The numbers fortify these claims. Kimberley said that in the past 12 years, the beverage industry has jumped from $78.9 billion in sales to $117.4 billion. As the sales of carbonated soft drinks continue to wane, he said that Amazon estimates a 60 percent increase in beverage sales this year. While not fully immersed in the innovative side of the beverage category, Walmart and Target are making progress. All of this, along with Kimberley’s $7 billion projection, could leave significant opportunities for ideas that establish and polish beverage trends.
Bonnie Herzog, a beverage analyst and managing director at Wells Fargo, said that cola giants often look at smaller beverage companies for ideas. Those segments that haven’t yet compromised bold decisions in favor of national availability continues to offer the next stages of the industry.
“I see a lack of innovation on their part, which I think is an opportunity here,” Herzog said.
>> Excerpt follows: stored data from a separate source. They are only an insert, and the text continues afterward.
Lemma liveIteration_outcome :
  forall sched c cfg currentHeight (w w' : World) st,
    is_uint64 currentHeight ->
    liveIteration sched c cfg currentHeight w = Some (w', st) ->
    iterationOutcome c currentHeight w w' st.
Proof.
  intros sched c cfg cur w w' st Hcur H. unfold liveIteration in H.
  destruct (ctx_Err (Ctx c) (env w)) eqn:Hdone.
  { inversion H; subst. exact Hdone. }
  pose proof (GetLatestBlockHeightWithRetry_spec c cfg w) as L.
  destruct (GetLatestBlockHeightWithRetry c (MaxRetries cfg) w)
    as [w1 [latest|err]]; destruct L as (_ & T1 & Hl).
  2:{ inversion H; subst. cbn. eauto. }
  destruct (cur <? latest) eqn:Hlt.
  - apply Z.ltb_lt in Hlt.
    rewrite (add64_below cur latest Hcur Hl Hlt) in H.
    destruct (extractBlocksAndTransactions sched c (cur + 1) latest cfg w1)
      as [[w2 [err|]]|] eqn:E; try discriminate.
    + inversion H; subst. cbn. eauto.
    + inversion H; subst; clear H.
      assert (Hnext : is_uint64 (cur + 1))
        by (destruct Hcur, Hl; split; lia).
      destruct (extractBlocksAndTransactions_written _ _ _ _ _ _ _ Hnext E)
        as (evs & T & Pm).
      cbn [iterationOutcome]. split; [lia|]. split; [exact Hl|].
      exists (pollCall cfg :: evs ++ [EvSleep (sleepDuration cfg)])%list.
      rewrite ?pollSleep_world. cbn [trace]. split.
      * rewrite T, T1, <- !app_assoc. reflexivity.
      * unfold pollCall. cbn [writtenHeights].
        rewrite writtenHeights_app. cbn. now rewrite app_nil_r.
  - inversion H; subst; clear H.
    cbn [iterationOutcome]. split; [lia|]. split; [exact Hcur|].
    exists [pollCall cfg; EvSleep (sleepDuration cfg)].
    rewrite ?pollSleep_world. cbn [trace]. split.
    + rewrite T1, <- !app_assoc. reflexivity.
    + rewrite heightRange_nil by lia. reflexivity.
Qed.

Lemma liveLoop_outcome :
  forall scheds c cfg currentHeight (w w' : World) st,
    is_uint64 currentHeight ->
    liveLoop scheds c cfg currentHeight w = Some (w', st) ->
    iterationOutcome c currentHeight w w' st.
Proof.
  intros scheds c cfg. induction scheds as [|sched scheds IH];
    intros cur w w' st Hcur H; cbn [liveLoop] in H.
  - inversion H; subst. cbn [iterationOutcome].
    split; [lia|]. split; [exact Hcur|].
    exists []. rewrite app_nil_r, heightRange_nil by lia.
    split; [reflexivity|constructor].
  - destruct (liveIteration sched c cfg cur w) as [[w1 [h1|r1]]|] eqn:E;
      try discriminate.
    + pose proof (liveIteration_outcome _ _ _ _ _ _ _ Hcur E) as O1.
      cbn [iterationOutcome] in O1.
      destruct O1 as (Hle1 & Hu1 & evs1 & T1 & Pm1).
      pose proof (IH _ _ _ _ Hu1 H) as O2.
      destruct st as [h2|[e|]]; cbn [iterationOutcome] in O2 |- *;
        try exact O2.
      destruct O2 as (Hle2 & Hu2 & evs2 & T2 & Pm2).
      split; [lia|]. split; [exact Hu2|].
      exists (evs1 ++ evs2)%list. split.
      * rewrite T2, T1, <- app_assoc. reflexivity.
      * rewrite writtenHeights_app.
        rewrite <- (heightRange_app (cur + 1) h1 h2) by lia.
        now apply Permutation_app.
    + inversion H; subst.
      exact (liveIteration_outcome _ _ _ _ _ _ _ Hcur E).
Qed.

(** X10: while the tailer started at [start >= 1] is still running, its
    [currentHeight] [h] has not gone below [start - 1] and every height of
    [[start, h]] has been handed to the sink exactly once, and no other. *)
Theorem tailer_has_written_what_it_passed :
  forall scheds c start cfg (w w' : World) h,
    1 <= start <= uint64_max ->
    extractLiveBlocksAndTransactions scheds c start cfg w
      = Some (w', Continue h) ->
    start - 1 <= h /\
    Permutation (writtenHeights (newEvents w w')) (heightRange start h).
Proof.
  intros scheds c start cfg w w' h Hs H.
  unfold extractLiveBlocksAndTransactions in H.
  apply liveLoop_outcome in H; [|apply sub64_range].
  rewrite (sub64_pos start Hs) in H. cbn [iterationOutcome] in H.
  destruct H as (Hle & _ & evs & T & Pm). split; [exact Hle|].
  unfold newEvents. rewrite T, skipn_app_length.
  now replace (start - 1 + 1) with start in Pm by lia.
Qed.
So what has this opportunity influenced? The New Beverage Showdown, which offers startups a chance to present their product and business model to a panel of judges, indicates that whether or not these beverages will make it big, Herzog’s take is an accurate one.
The 20 presentations featured skin products, water from trees, drinks that are supposed to make you look younger and bottles with QR codes. The winner will be announced Tuesday afternoon and chosen from the six finalists — vTrue Radiance, a liquid supplement for healthy skin, Happy Tree Maple Water, Health Ade Kombucha, Lumi Juice, a cold-pressed, HPP juice, Chimp Food, a blend of fruits, veggies, nuts and seeds that includes the peel and pulp, and Lyft, a caffeinated stir stick.
Matthew Mitchell, a judge of the competition and the director of business development with Venturing & Emerging Brands (VEB), said that he was impressed with the professionalism, story-telling and authenticity of the finalists.
And just as Church and others in the beverage industry understand the reality of a fast fall, the participants of the New Beverage Showdown and its judges recognize the potential of avenues not trampled.
“I would encourage people to keep pushing the envelope,” Mitchell said.